Saved data entries:
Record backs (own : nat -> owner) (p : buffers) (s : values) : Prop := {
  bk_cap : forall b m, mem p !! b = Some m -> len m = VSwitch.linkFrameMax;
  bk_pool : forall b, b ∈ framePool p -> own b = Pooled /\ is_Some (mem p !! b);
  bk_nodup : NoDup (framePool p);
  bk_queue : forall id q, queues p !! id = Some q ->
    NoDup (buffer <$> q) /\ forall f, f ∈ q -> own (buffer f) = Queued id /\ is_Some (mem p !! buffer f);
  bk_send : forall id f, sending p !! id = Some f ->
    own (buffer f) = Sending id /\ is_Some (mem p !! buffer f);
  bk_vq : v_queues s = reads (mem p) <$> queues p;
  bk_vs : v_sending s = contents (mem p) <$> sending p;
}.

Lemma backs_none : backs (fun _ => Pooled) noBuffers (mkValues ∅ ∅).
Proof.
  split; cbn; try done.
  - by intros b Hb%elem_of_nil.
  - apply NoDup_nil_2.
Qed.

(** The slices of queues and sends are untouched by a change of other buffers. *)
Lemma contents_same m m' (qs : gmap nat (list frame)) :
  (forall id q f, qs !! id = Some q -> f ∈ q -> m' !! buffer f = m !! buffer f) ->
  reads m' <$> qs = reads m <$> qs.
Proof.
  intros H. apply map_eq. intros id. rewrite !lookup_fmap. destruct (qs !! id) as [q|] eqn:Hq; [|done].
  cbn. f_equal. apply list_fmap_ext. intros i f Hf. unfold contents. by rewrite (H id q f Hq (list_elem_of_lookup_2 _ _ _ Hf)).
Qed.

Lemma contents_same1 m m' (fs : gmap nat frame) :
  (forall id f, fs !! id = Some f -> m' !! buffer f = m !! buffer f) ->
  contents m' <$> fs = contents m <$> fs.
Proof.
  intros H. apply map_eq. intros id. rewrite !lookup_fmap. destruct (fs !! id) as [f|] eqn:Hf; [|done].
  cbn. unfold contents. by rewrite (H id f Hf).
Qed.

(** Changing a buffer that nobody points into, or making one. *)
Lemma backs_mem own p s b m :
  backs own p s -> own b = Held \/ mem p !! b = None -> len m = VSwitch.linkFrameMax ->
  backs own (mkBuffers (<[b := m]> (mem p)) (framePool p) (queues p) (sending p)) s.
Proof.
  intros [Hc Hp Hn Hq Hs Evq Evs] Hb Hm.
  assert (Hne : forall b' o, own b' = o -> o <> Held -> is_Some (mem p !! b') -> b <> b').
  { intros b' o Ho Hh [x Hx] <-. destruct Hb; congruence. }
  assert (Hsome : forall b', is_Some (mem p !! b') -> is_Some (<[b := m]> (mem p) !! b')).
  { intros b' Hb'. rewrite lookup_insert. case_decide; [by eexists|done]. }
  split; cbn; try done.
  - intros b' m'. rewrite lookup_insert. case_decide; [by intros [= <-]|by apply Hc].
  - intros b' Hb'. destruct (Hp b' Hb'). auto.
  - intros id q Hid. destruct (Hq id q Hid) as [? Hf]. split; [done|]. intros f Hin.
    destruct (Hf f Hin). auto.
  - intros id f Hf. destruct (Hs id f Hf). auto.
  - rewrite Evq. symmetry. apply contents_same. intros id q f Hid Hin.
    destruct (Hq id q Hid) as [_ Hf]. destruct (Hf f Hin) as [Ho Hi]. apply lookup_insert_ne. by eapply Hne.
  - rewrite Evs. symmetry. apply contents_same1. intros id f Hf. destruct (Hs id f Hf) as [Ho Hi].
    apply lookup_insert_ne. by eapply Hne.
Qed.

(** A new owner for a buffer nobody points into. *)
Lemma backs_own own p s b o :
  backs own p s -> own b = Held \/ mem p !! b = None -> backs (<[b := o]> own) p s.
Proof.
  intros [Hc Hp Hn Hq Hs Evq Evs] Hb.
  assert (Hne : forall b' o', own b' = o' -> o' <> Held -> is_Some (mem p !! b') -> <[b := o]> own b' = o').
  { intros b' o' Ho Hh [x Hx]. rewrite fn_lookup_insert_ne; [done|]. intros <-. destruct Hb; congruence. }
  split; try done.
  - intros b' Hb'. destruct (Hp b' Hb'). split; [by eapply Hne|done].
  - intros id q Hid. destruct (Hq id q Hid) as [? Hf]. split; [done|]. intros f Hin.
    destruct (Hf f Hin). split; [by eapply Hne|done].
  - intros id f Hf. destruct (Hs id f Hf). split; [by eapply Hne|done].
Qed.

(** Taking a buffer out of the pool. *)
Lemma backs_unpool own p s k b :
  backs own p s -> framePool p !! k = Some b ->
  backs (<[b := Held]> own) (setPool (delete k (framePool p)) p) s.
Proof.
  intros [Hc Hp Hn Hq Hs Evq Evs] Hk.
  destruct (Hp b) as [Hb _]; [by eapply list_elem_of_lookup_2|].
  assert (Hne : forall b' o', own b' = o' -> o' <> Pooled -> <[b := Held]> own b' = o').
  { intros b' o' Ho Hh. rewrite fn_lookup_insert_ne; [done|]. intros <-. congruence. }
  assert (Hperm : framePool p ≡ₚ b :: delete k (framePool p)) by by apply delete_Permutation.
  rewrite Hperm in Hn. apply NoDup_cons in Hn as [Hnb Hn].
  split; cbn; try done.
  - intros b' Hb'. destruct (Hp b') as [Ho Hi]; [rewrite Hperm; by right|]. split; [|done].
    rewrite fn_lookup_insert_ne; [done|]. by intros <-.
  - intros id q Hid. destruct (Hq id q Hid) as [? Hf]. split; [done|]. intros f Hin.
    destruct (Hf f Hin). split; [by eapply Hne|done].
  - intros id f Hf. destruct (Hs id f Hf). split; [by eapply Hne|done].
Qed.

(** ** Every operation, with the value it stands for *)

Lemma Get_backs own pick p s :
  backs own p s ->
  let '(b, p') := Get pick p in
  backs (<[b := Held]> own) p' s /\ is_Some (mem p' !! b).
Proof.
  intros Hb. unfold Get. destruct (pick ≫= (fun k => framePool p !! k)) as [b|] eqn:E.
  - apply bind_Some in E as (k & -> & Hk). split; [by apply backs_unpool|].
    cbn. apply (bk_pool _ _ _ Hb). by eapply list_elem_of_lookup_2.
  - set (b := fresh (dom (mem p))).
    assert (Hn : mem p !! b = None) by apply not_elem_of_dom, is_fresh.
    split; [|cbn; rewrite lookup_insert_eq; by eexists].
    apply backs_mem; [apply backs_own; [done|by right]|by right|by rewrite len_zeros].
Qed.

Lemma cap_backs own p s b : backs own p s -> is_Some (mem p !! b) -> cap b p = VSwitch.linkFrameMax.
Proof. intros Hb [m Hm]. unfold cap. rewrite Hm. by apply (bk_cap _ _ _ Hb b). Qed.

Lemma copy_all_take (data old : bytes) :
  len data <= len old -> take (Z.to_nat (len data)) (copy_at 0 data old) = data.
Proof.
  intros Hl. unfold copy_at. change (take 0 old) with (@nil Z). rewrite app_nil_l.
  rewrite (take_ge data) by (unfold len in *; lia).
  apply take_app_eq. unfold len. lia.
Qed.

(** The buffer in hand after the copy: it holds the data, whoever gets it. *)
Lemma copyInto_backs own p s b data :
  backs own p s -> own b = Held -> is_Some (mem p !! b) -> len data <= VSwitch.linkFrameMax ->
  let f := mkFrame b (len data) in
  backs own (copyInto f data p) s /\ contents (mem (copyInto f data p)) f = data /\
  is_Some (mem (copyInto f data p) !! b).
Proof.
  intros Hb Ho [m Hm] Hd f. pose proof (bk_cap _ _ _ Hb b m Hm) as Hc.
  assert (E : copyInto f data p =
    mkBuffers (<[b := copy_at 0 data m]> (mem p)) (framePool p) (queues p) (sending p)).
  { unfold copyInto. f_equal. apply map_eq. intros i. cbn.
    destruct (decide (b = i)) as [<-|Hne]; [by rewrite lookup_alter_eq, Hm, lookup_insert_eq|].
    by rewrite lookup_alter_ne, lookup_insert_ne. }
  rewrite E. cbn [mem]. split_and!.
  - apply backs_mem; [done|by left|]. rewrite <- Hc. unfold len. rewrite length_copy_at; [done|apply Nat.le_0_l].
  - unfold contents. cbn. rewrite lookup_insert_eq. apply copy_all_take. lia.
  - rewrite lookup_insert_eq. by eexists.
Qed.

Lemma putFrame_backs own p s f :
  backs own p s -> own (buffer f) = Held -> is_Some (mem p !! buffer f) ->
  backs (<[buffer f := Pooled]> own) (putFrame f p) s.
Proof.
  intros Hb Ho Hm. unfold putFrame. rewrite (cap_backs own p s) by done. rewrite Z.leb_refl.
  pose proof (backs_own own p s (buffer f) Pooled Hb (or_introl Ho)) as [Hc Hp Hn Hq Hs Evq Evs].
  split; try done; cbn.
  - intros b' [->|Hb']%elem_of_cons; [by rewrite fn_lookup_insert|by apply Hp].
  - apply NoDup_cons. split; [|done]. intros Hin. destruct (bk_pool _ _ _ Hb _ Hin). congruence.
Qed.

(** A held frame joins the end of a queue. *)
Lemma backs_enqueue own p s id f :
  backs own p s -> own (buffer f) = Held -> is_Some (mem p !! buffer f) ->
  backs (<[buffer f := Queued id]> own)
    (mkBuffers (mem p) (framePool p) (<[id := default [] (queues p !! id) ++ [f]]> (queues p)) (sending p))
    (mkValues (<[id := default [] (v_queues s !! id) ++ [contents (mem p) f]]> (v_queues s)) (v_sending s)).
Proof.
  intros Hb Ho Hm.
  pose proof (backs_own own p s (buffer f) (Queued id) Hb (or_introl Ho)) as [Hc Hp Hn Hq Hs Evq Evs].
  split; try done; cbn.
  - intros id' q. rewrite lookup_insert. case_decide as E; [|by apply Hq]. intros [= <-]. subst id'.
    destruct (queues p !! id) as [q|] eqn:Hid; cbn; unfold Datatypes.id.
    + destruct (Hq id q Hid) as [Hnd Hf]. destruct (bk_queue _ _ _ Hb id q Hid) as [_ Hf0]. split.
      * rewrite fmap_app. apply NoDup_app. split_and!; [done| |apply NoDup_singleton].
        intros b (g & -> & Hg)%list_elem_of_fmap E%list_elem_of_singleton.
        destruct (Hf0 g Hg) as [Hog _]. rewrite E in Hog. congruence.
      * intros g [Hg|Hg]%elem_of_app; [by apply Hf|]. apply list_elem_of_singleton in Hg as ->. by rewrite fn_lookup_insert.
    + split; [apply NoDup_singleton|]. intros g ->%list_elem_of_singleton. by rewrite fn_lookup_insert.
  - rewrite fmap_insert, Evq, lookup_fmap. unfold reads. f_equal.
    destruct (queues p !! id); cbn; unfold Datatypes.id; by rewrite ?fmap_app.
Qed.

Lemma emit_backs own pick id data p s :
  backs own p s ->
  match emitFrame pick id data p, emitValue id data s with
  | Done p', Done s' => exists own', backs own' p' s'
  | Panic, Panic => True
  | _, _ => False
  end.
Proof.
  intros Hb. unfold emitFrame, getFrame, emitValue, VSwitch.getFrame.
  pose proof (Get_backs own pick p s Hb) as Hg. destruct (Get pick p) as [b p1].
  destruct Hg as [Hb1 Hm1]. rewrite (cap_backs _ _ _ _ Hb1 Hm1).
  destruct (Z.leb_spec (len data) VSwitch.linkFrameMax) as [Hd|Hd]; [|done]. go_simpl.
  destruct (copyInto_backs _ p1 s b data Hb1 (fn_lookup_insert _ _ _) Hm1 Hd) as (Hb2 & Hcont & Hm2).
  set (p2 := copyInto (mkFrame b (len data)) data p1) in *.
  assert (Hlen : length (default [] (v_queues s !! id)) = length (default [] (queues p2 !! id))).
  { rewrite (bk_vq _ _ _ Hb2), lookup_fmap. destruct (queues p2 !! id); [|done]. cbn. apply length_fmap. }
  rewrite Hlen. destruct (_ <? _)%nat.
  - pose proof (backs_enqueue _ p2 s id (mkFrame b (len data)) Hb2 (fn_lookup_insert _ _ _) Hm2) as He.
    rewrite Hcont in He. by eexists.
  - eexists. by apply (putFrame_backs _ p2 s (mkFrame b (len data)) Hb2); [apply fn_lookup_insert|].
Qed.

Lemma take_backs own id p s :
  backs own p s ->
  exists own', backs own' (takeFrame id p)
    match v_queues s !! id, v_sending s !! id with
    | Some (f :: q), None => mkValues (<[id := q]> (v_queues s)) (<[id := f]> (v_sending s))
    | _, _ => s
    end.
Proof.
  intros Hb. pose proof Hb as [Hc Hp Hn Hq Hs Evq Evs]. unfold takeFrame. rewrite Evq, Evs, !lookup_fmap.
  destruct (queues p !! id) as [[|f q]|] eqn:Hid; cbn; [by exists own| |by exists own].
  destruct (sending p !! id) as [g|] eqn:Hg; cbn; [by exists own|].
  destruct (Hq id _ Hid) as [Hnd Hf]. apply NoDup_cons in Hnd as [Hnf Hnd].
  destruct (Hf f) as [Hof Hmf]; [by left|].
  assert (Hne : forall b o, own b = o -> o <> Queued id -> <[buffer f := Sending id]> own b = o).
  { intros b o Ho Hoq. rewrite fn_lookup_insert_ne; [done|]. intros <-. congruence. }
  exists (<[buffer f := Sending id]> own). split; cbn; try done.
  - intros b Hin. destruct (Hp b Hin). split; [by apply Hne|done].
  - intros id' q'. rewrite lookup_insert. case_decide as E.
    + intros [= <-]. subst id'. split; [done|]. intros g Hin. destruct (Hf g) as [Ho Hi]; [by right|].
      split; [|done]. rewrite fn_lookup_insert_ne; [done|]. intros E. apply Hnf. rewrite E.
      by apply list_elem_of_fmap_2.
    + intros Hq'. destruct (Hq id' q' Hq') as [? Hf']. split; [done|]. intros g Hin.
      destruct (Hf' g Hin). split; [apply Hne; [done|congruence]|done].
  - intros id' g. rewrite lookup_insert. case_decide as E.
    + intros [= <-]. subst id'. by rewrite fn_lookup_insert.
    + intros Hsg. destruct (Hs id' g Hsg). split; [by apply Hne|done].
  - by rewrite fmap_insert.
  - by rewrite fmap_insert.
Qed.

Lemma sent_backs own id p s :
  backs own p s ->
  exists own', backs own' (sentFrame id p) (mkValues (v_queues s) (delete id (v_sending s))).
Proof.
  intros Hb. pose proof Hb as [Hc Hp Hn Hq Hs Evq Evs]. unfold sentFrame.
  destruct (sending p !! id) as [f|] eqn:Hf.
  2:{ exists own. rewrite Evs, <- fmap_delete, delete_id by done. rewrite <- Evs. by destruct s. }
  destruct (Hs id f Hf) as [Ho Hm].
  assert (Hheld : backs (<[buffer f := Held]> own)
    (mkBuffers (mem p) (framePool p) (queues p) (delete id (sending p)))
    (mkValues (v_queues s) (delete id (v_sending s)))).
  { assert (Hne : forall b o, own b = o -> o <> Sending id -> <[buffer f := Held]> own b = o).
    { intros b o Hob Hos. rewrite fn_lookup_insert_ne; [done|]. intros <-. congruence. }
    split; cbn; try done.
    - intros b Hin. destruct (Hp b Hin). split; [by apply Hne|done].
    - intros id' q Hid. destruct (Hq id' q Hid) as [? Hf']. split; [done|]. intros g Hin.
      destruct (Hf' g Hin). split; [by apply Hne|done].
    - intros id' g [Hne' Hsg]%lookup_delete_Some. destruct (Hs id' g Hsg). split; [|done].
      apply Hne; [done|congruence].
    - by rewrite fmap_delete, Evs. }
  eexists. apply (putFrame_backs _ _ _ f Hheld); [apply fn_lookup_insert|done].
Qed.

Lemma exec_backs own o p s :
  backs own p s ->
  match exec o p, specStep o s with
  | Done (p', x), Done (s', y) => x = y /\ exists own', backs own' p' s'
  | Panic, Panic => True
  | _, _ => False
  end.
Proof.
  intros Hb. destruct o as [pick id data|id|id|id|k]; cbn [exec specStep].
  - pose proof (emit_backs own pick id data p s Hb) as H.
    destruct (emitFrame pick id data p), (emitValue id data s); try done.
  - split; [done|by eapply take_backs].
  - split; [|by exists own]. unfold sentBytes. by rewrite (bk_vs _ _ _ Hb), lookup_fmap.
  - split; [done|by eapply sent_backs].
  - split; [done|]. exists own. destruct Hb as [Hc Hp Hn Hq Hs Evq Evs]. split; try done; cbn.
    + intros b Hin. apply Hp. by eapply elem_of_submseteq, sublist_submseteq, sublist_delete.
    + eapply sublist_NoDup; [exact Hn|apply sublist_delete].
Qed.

Work to complete: Print exactly the lines from the one containing "- split; [done|]." through the last line of the records above, both included.

Written solution:
  - split; [done|]. exists own. destruct Hb as [Hc Hp Hn Hq Hs Evq Evs]. split; try done; cbn.
    + intros b Hin. apply Hp. by eapply elem_of_submseteq, sublist_submseteq, sublist_delete.
    + eapply sublist_NoDup; [exact Hn|apply sublist_delete].
Qed.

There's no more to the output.